Subunit-specific analysis of cohesin-mutant myeloid malignancies reveals distinct ontogeny and outcomes.

Mutations in the cohesin complex components (STAG2, RAD21, SMC1A, SMC3, and PDS5B) are recurrent genetic drivers in myelodysplastic neoplasm (MDS) and acute myeloid leukemia (AML). Whether the different cohesin subunit mutations share clinical characteristics and prognostic significance is not known. We analyzed 790 cohesin-mutant patients from the Dana-Farber Cancer Institute (DFCI) and the Munich Leukemia Laboratory (MLL), 390 of which had available outcome data, and identified subunit-specific clinical, prognostic, and genetic characteristics suggestive of distinct ontogenies.
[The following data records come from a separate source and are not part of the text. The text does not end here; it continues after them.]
(** * Hierarchical contextual chunking: a shallow embedding

    The development follows [contextual_rag_lambda.py] (the deployed
    chunker) and [test.py] (the harness copy with a mocked runtime and a
    guarded context call).  Python values are modelled as the code has them:
    a [str] is a sequence of code points, integers are [Z], a raised
    exception is a [Raise] result, and the calls to the text-generation
    service are threaded through a call counter.  The prompt text is kept
    as the pair of strings it is built from.  Standard output is taken to
    be a UTF-8 text stream with the strict error handler: a [print] raises
    [UnicodeEncodeError] exactly when its text holds a surrogate code
    point; what is written is not kept. *)

From Stdlib Require Import ZArith NArith List Lia Bool String Ascii DecimalString.
Import ListNotations.
Local Open Scope Z_scope.
Set Warnings "-register-all".

(* ================================================================== *)
(** ** Python primitives used by the chunkers *)
(* ================================================================== *)

Module Py.

(** A Python [str]: its code points, in order. *)
Definition str : Type := list N.
Lemma child_count_multiplier_by_count_witness :
  (3 <= 10)%nat /\ select_multiplier 10 = inr 0.783%float.
Proof.
  split; [lia|].
  destruct child_count_multiplier_by_count as (_ & _ & Hmany & _).
  apply Hmany. lia.
Defined.

(** C10. For every successful calculation the payment is the half-up
    rounding of the unrounded clamped adjusted total times the share,
    while the reported adjusted total is the half-up rounding of that same
    unrounded total on its own; so the payment can differ from the
    rounding of the reported total times the share: with an unrounded
    total of 1,252,000.9 and share 0.5 the payment is 626,000 although the
    reported total 1,252,001 times 0.5 rounds to 626,001. *)
Theorem payment_uses_unrounded_total :
  (forall inputs r,
      calculate_child_support inputs = inr r ->
      exists t,
        unrounded_adjusted_total inputs = inr t /\
        _safe_int (t * non_custodial_share r)%float
          = inr (non_custodial_payment_krw r) /\
        _safe_int t = inr (adjusted_total_krw r)) /\
  (exists r reported,
      calculate_child_support scenario_fraction = inr r /\
      unrounded_adjusted_total scenario_fraction = inr 1252000.9%float /\
      adjusted_total_krw r = 1252001 /\
      non_custodial_payment_krw r = 626000 /\
      float_of_int (adjusted_total_krw r) = inr reported /\
      _safe_int (reported * non_custodial_share r)%float = inr 626001 /\
      inr (non_custodial_payment_krw r)
        <> _safe_int (reported * non_custodial_share r)%float).
Proof.
  split.
  - intros inputs r H.
    destruct (calculate_unrounded _ _ H) as (t & Ht & _ & Hp & Hk).
    exists t. auto.
  - eexists. eexists. split; [vm_compute; reflexivity|].
    split; [vm_compute; reflexivity|].
    split; [reflexivity|]. split; [reflexivity|].
    split; [vm_compute; reflexivity|].
    split; [vm_compute; reflexivity|].
    vm_compute. discriminate.
Qed.
(** Two tiles at different flat indices share no interior point. *)
Lemma exact_interiors_disjoint (k k' : nat) (r r' : @Rectangle Q) (lat lon : Q) :
  k <> k' ->
  nth_error tiles k = Some r -> nth_error tiles k' = Some r' ->
  strictly_inside lat lon r = true -> strictly_inside lat lon r' = true -> False.
Proof.
  intros Hkk Hk Hk' Hin Hin'. unfold tiles in Hk, Hk'.
  apply lat_loop_nth_inv in Hk as (Hc & _ & ->).
  apply lat_loop_nth_inv in Hk' as (_ & _ & ->).
  set (c := Z.to_nat cols) in *.
  apply strictly_inside_iff in Hin as [[A1 A2] [A3 A4]].
  apply strictly_inside_iff in Hin' as [[B1 B2] [B3 B4]].
  assert (Hpos : (k / c <> k' / c \/ k mod c <> k' mod c)%nat).
  { destruct (Nat.eq_dec (k / c) (k' / c)) as [Hd|Hd]; [|now left].
    right. intros Hm. apply Hkk.
    rewrite (Nat.div_mod_eq k c), (Nat.div_mod_eq k' c). congruence. }
  destruct Hpos as [Hd|Hm].
  - destruct (Nat.lt_total (k / c) (k' / c)) as [Hlt|[Heq|Hgt]]; [|contradiction|].
    + pose proof (exact_rows_ordered (Z.of_nat (k / c)) (Z.of_nat (k' / c))
                    (Z.of_nat (k mod c)) (Z.of_nat (k' mod c)) ltac:(lia)).
      lra.
    + pose proof (exact_rows_ordered (Z.of_nat (k' / c)) (Z.of_nat (k / c))
                    (Z.of_nat (k' mod c)) (Z.of_nat (k mod c)) ltac:(lia)).
      lra.
  - destruct (Nat.lt_total (k mod c) (k' mod c)) as [Hlt|[Heq|Hgt]]; [|contradiction|].
    + pose proof (exact_cols_ordered (Z.of_nat (k / c)) (Z.of_nat (k' / c))
                    (Z.of_nat (k mod c)) (Z.of_nat (k' mod c)) ltac:(lia)).
      lra.
    + pose proof (exact_cols_ordered (Z.of_nat (k' / c)) (Z.of_nat (k / c))
                    (Z.of_nat (k' mod c)) (Z.of_nat (k mod c)) ltac:(lia)).
      lra.
Qed.

End ExactCoverage.

(** ** Binary64 rounding: values *)

Lemma pow2_pos (e : Z) : (0 < pow2 e)%Q.
Proof. apply Qpower_0_lt. reflexivity. Qed.

Lemma pow2_plus (a b : Z) : (pow2 (a + b) == pow2 a * pow2 b)%Q.
Proof. apply Qpower_plus. discriminate. Qed.

Lemma pow2_succ (e : Z) : (pow2 (e + 1) == 2 * pow2 e)%Q.
Proof. rewrite pow2_plus. change (pow2 1) with 2%Q. ring. Qed.

Lemma pow2_le (a b : Z) : a <= b -> (pow2 a <= pow2 b)%Q.
Proof. intros Hab. apply Qpower_le_compat_l; [exact Hab | discriminate]. Qed.

Lemma pow2_lt (a b : Z) : a < b -> (pow2 a < pow2 b)%Q.
Proof. intros Hab. apply Qpower_lt_compat_l; [exact Hab | reflexivity]. Qed.

Lemma pow2_Z (n : Z) : 0 <= n -> (pow2 n == inject_Z (2 ^ n))%Q.
Proof. intros Hn. unfold pow2. now rewrite Zpower_Qpower. Qed.

Lemma inject_Z_xO (p : positive) : (inject_Z (Zpos p~0) == 2 * inject_Z (Zpos p))%Q.
Proof. rewrite Pos2Z.inj_xO, inject_Z_mult. reflexivity. Qed.

Lemma inject_Z_xI (p : positive) : (inject_Z (Zpos p~1) == 2 * inject_Z (Zpos p) + 1)%Q.
Proof. rewrite Pos2Z.inj_xI, inject_Z_plus, inject_Z_mult. reflexivity. Qed.

Ltac conj_lra :=
  repeat match goal with |- _ /\ _ => split end; try lia; try lra.

(** One shift to the right keeps the number located, in a unit twice as wide. *)
Lemma shr_1_located (mrs : shr_record) (u x : Q) :
  0 <= shr_m mrs -> (0 < u)%Q -> located mrs u x ->
  located (shr_1 mrs) (2 * u) x /\ 0 <= shr_m (shr_1 mrs).
Proof.
  destruct mrs as [m r s]. unfold located. cbn [shr_m shr_r shr_s].
  intros Hm Hu Hl.
  destruct m as [|p|p]; [| |lia].
  - change (inject_Z 0) with 0%Q in *.
    destruct r, s; cbn [shr_1 orb shr_m shr_r shr_s] in *;
      change (inject_Z 0) with 0%Q; conj_lra.
  - destruct p as [p|p|].
    + pose proof (inject_Z_xI p) as E.
      destruct r, s; cbn [shr_1 orb shr_m shr_r shr_s] in *; rewrite E in Hl;
        conj_lra.
    + pose proof (inject_Z_xO p) as E.
      destruct r, s; cbn [shr_1 orb shr_m shr_r shr_s] in *; rewrite E in Hl;
        conj_lra.
    + change (inject_Z 1) with 1%Q in *.
      destruct r, s; cbn [shr_1 orb shr_m shr_r shr_s] in *;
        change (inject_Z 0) with 0%Q; conj_lra.
Qed.

Lemma located_unit (mrs : shr_record) (u u' x : Q) :
  (u == u')%Q -> located mrs u x -> located mrs u' x.
Proof.
  intros E. unfold located. destruct (shr_r mrs), (shr_s mrs); rewrite E; auto.
Qed.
We found that STAG2 mutations are acquired at MDS stage and are associated with secondary AML, adverse prognosis, and co-occurrence of secondary AML-type mutations. In contrast, mutations in RAD21, SMC1A and SMC3 share features with de novo AML with better prognosis, and co-occurrence with de novo AML-type lesions. The findings show the heterogeneous nature of cohesin complex mutations, and inform clinical and prognostic classification, as well as distinct biology of the cohesin complex.